▸ TASK REQUIREMENTS
Among the lines below, how many carry the string "discriminate"? Reply with a number and nothing else.

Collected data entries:
- - - -

Inductive presents (header : option jsstring) (u : url) : Prop :=
| auth_disabled : au_disabled (r_auth options) = true → presents header u
| token_in_query token t :
    au_token (r_auth options) = Some token → token ≠ [] → param u "token" = Some t → t ≠ [] → same_text t token →
    presents header u
| token_in_header token t :
    au_token (r_auth options) = Some token → token ≠ [] → header = Some (js "Bearer " ++ t) → same_text t token →
    presents header u
| user_and_password encoded user pass :
    header = Some (js "Basic " ++ encoded) → base64_text encoded = user ++ 58 :: pass → 58 ∉ user →
    same_text user (au_username (r_auth options)) → same_text pass (au_password (r_auth options)) →
    presents header u.

Lemma safeEqual_spec a b : safeEqual a b = true ↔ same_text a b.
Proof. apply bool_decide_eq_true. Qed.

Lemma after_prefix_spec p h t : after_prefix p h = Some t ↔ h = Some (p ++ t).
Proof.
  unfold after_prefix. destruct h as [s|]; simpl; [|by split]. destruct (starts_with s p) eqn:E.
  - apply starts_with_spec in E as [x ->]. rewrite drop_app_length. split; intros [= H]; [by rewrite H|]. by apply app_inv_head in H as ->.
  - split; [done|]. intros [= ->]. exfalso. assert (H : starts_with (p ++ t) p = true) by (apply starts_with_spec; by exists t). congruence.
Qed.

Lemma split_colon_spec s a b : split_colon s = Some (a, b) ↔ s = a ++ 58 :: b ∧ 58 ∉ a.
Proof.
  revert a b. induction s as [|c s IH]; intros a b; [split; [done|]; intros [H _]; by destruct a|].
  assert (Hne : c ≠ 58 → split_colon (c :: s) = '(a, b) ← split_colon s; Some (c :: a, b)).
  { intros Hc. cbn [split_colon]. destruct c as [|q|q]; try done. do 6 (destruct q as [q|q|]; try done). }
  destruct (decide (c = 58)) as [->|Hc].
  - cbn. split; [intros [= <- <-]; split; [done|]; by intros ?%elem_of_nil|]. intros [H Hn]. destruct a as [|d a]; [by injection H as ->|].
    injection H as <- _. destruct Hn. constructor.
  - rewrite Hne by done. split.
    + destruct (split_colon s) as [[a' b']|] eqn:E; simpl; [|done]. intros [= <- <-]. destruct (proj1 (IH a' b') eq_refl) as [-> Hn].
      split; [done|]. by intros [?|?]%elem_of_cons.
    + intros [H Hn]. destruct a as [|d a]; [by injection H as ->|]. injection H as -> ->.
      rewrite (proj2 (IH a b)); [done|]. split; [done|]. intros ?. apply Hn. by constructor.
Qed.

Lemma isAuthorized_presents header u : isAuthorized header u = true ↔ presents header u.
Proof.
  unfold isAuthorized. split.
  - destruct (au_disabled _) eqn:Ed; [intros _; by constructor|].
    destruct (match au_token (r_auth options) with Some _ => _ | None => _ end) eqn:Et.
    + intros _. destruct (au_token _) as [token|] eqn:Ek; [|done]. apply andb_true_iff in Et as [Hne Et].
      apply negb_true_iff, bool_decide_eq_false in Hne. apply orb_true_iff in Et as [Et|Et].
      * destruct (param u "token") as [t|] eqn:Ep; [|done]. apply andb_true_iff in Et as [Ht Et%safeEqual_spec].
        apply negb_true_iff, bool_decide_eq_false in Ht. by eapply token_in_query.
      * destruct (after_prefix _ header) as [t|] eqn:Ep; [|done]. apply safeEqual_spec in Et. apply after_prefix_spec in Ep.
        by eapply token_in_header.
    + clear Et. destruct (after_prefix _ header) as [enc|] eqn:Ep; [|discriminate].
      apply after_prefix_spec in Ep.
      destruct (split_colon _) as [[user pass]|] eqn:Es; [|discriminate]. apply split_colon_spec in Es as [Es Hn].
      intros [Hu%safeEqual_spec Hp%safeEqual_spec]%andb_true_iff. by eapply user_and_password.
  - intros H. destruct (au_disabled _) eqn:Ed; [done|].
    destruct H as [?|token t Hk Hne Hp Ht He|token t Hk Hne Hh He|enc user pass Hh He Hn Hu Hp]; [congruence|..].
    + rewrite Hk, Hp, (bool_decide_false _ Hne), (bool_decide_false _ Ht). apply safeEqual_spec in He. by rewrite He.
    + apply after_prefix_spec in Hh. apply safeEqual_spec in He. rewrite Hk, Hh, (bool_decide_false _ Hne), He. cbn [negb andb].
      by rewrite orb_true_r.
    + case_match; [done|]. apply after_prefix_spec in Hh. rewrite Hh, (proj2 (split_colon_spec _ user pass)) by done.
      apply safeEqual_spec in Hu, Hp. by rewrite Hu, Hp.
Qed.

(** Where a path is under the dashboard: the route or, for the default route, its
    alias, followed by nothing or a slash. *)
Definition at_route (path p : jsstring) : Prop :=
  (p = [] ∨ ∃ q, p = 47 :: q) ∧
  (path = base ++ p ∨ (base = js "/__lazylayers" ∧ path = js "/observelazyily" ++ p)).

- - - -

▸ EXPECTED OUTPUT
2